—Ce que je vous dis là, madame, c'est la vérité, ajouta-t-il; votre premier refus de m'épouser ne nous a pas porté grand bonheur à tous deux. Voyez où vous en êtes; quant à moi, j'ai fait beaucoup de choses, beaucoup de mal, un peu de bien, vivant au hasard et faisant de ma jeunesse l'emploi que le diable voulait; il m'en reste un violent désir d'en finir au plus tôt avec cette existence un peu décousue, un grand fonds d'indulgence pour les fautes d'autrui, et une assez maladroite expérience qui m'enseigne à prendre le temps comme il vient et le monde comme il est. Tel que je suis, madame, je m'offre à vous, et malgré ma modestie bien reconnue, j'ai la prétention de croire que je vaux mieux qu'une prison.

Suzanne s'était remise de son trouble pendant ce singulier discours; quand M. de Pomereux se tut, elle s'inclina et lui dit à son tour:

—Puisque tout ceci est plus sérieux que je ne pensais d'abord, je vous répondrai sérieusement, monsieur. Vous avez professé des théories dont je ne contesterai pas le mérite, mais qui ne sont pas les miennes. J'ai pu, au temps où la volonté d'un père servait de guide à ma jeunesse, faire le sacrifice de ma main, mais aujourd'hui que je suis libre, la main ne se donnera pas sans le coeur. Or le coeur s'est donné, monsieur. Je n'ai rien de plus à répondre à la proposition que vous m'avez transmise au nom de M. de Louvois. Ma vie et ma liberté sont à lui; mon amour est à moi.

A l'air de Mme d'Albergotti, M. de Pomereux comprit qu'il n'avait plus rien à espérer; mais il tira de cette certitude le désir de triompher d'une résistance à laquelle, à vrai dire, il ne s'attendait pas beaucoup.

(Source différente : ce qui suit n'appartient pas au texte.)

(** * Admission control of the video downloader bot

    A shallow embedding of [rate_limiter.py] (TokenBucket, RateLimiter),
    [resource_manager.py] (ResourceManager) and of the admission path of
    [bot.py] (handle_message, download_tiktok_instagram), with the properties
    the specification states about them.

    Modelling conventions.
    - Python floats (token counts, timestamps, refill rates) are exact
      rationals [Q]; rounding, infinities and NaN are outside the model.
    - [time.time()] is an input: every function that reads the clock takes
      the reading as its argument [now]; functions that read it several
      times run in a small state monad that carries the clock.
    - Python dicts used as maps are [gmap]s; an exception is a value of
      [exn] returned in a sum.
    - A critical section guarded by [asyncio.Lock] contains no suspension
      point, so it is one atomic step of the model. *)

From Stdlib Require Import ZArith QArith Qminmax Qround Lia List.
From stdpp Require Import base decidable option list gmap fin_maps strings pretty.

Local Open Scope Z_scope.

(** ** rate_limiter.py : TokenBucket *)

Module TokenBucket.

Record t : Type := mk
  { capacity : Z;       (* self.capacity *)
    refill_rate : Q;    (* self.refill_rate *)
    tokens : Q;         (* self.tokens *)
    last_refill : Q }.  (* self.last_refill *)

(** [x >= y] on floats, as a boolean. *)
Definition Qgeb (x y : Q) : bool := Qle_bool y x.

(** [__init__]: [tokens = float(capacity)], [last_refill = time.time()]. *)
Definition init (now : Q) (capacity : Z) (refill_rate : Q) : t :=
  mk capacity refill_rate (inject_Z capacity) now.

(** [_refill]. *)
Definition _refill (now : Q) (b : t) : t :=
  let elapsed := (now - last_refill b)%Q in
  let tokens_to_add := (elapsed * refill_rate b)%Q in
  mk (capacity b) (refill_rate b)
     (Qmin (inject_Z (capacity b)) (tokens b + tokens_to_add)%Q)
     now.

(** [consume(tokens=n)]: the returned flag and the bucket afterwards. *)
Definition consume (now : Q) (n : Z) (b : t) : bool * t :=
  let b1 := _refill now b in
  if Qgeb (tokens b1) (inject_Z n)
  then (true, mk (capacity b1) (refill_rate b1)
                 (tokens b1 - inject_Z n)%Q (last_refill b1))
  else (false, b1).

(** [time_until_ready]. *)
Definition time_until_ready (now : Q) (b : t) : Q * t :=
  let b1 := _refill now b in
  if Qgeb (tokens b1) 1
  then (0%Q, b1)
  else let tokens_needed := (1 - tokens b1)%Q in
       ((tokens_needed / refill_rate b1)%Q, b1).

(** [reset]. *)
Definition reset (now : Q) (b : t) : t :=
  mk (capacity b) (refill_rate b) (inject_Z (capacity b)) now.

(** *** Sequences of calls on one bucket *)

(** The calls a client can make on a bucket. *)
Inductive call : Type :=
| Consume (n : Z)
| TimeUntilReady
| Reset.

(** One call at clock reading [now]: the bucket afterwards. *)
Definition exec (now : Q) (c : call) (b : t) : t :=
  match c with
  | Consume n => snd (consume now n b)
  | TimeUntilReady => snd (time_until_ready now b)
  | Reset => reset now b
  end.

(** The buckets after each call of a sequence of timed calls. *)
Fixpoint states (calls : list (Q * call)) (b : t) : list t :=
  match calls with
  | [] => []
  | (now, c) :: rest => let b1 := exec now c b in b1 :: states rest b1
  end.

(** The invariant of the data model: [0 <= tokens <= capacity]. *)
Definition within_capacity (b : t) : Prop :=
  (0 <= tokens b /\ tokens b <= inject_Z (capacity b))%Q.

(** The amount of a [consume] is not negative. *)
Definition nonneg_amount (c : call) : Prop :=
  match c with
  | Consume n => 0 <= n
  | _ => True
  end.

(** The amounts of the [consume] calls of a sequence are not negative. *)
Definition nonneg_amounts (calls : list (Q * call)) : Prop :=
  Forall (fun timed => nonneg_amount (snd timed)) calls.

(** No clock reading of the sequence is earlier than the bucket's
    [last_refill] at the time of the call. *)
Fixpoint no_earlier_reading (calls : list (Q * call)) (b : t) : Prop :=
  match calls with
  | [] => True
  | (now, c) :: rest =>
      (last_refill b <= now)%Q /\ no_earlier_reading rest (exec now c b)
  end.

End TokenBucket.

(** ** rate_limiter.py : RateLimiter *)

Module RateLimiter.

Record t : Type := mk
  { user_capacity : Z;                        (* self.user_capacity *)
    user_refill_rate : Q;                     (* self.user_refill_rate *)
    user_buckets : gmap Z TokenBucket.t;      (* self.user_buckets *)
    global_bucket : TokenBucket.t }.          (* self.global_bucket *)

(** The methods read [time.time()] several times in one call. The state of
    a call is the limiter together with the number of clock readings made
    so far; reading number [k] returns [time k]. *)
Record world : Type := World { ticks : nat; limiter : t }.

Definition M (A : Type) : Type := world -> A * world.

#[global] Instance M_ret : MRet M := fun A (a : A) w => (a, w).
#[global] Instance M_bind : MBind M := fun A B (k : A -> M B) (c : M A) w =>
  let (a, w1) := c w in k a w1.

Section WithClock.
Variable time : nat -> Q.

(** [time.time()] *)
Definition time_time : M Q :=
  fun w => (time (ticks w), World (S (ticks w)) (limiter w)).

Definition get : M t := fun w => (limiter w, w).
Definition put (rl : t) : M unit := fun w => (tt, World (ticks w) rl).

Definition set_global (g : TokenBucket.t) (rl : t) : t :=
  mk (user_capacity rl) (user_refill_rate rl) (user_buckets rl) g.
Definition set_buckets (m : gmap Z TokenBucket.t) (rl : t) : t :=
  mk (user_capacity rl) (user_refill_rate rl) m (global_bucket rl).

(** A method call on [self.global_bucket]: the method reads the clock
    once and mutates the bucket in place. *)
Definition on_global {A} (method : Q -> TokenBucket.t -> A * TokenBucket.t) : M A :=
  now ← time_time;
  rl ← get;
  let (r, g) := method now (global_bucket rl) in
  put (set_global g rl);;
  mret r.

(** [self.user_buckets[user_id]] on the defaultdict: a missing key is
    filled with [TokenBucket(user_capacity, user_refill_rate)], whose
    constructor reads the clock. *)
Definition user_buckets_getitem (user_id : Z) : M TokenBucket.t :=
  rl ← get;
  match user_buckets rl !! user_id with
  | Some b => mret b
  | None =>
      now ← time_time;
      let b := TokenBucket.init now (user_capacity rl) (user_refill_rate rl) in
      put (set_buckets (<[user_id := b]> (user_buckets rl)) rl);;
      mret b
  end.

—Ma foi, madame, reprit-il avec un sourire, vous avez peut-être tort, et votre refus vous expose à un danger auquel vous ne vous attendiez pas.

—Lequel, monsieur?

—Celui de me voir épris de vous.

Suzanne haussa les épaules en riant.

—Eh! madame, il ne faut point vous en moquer. Si vous m'aviez épousé, c'est un péril auquel vous auriez peut-être échappé, mais vous n'êtes point sûre de l'éviter à présent.

—Si c'est un péril, avouez du moins que M. de Louvois prendra soin de me mettre en lieu où il ne saurait m'atteindre.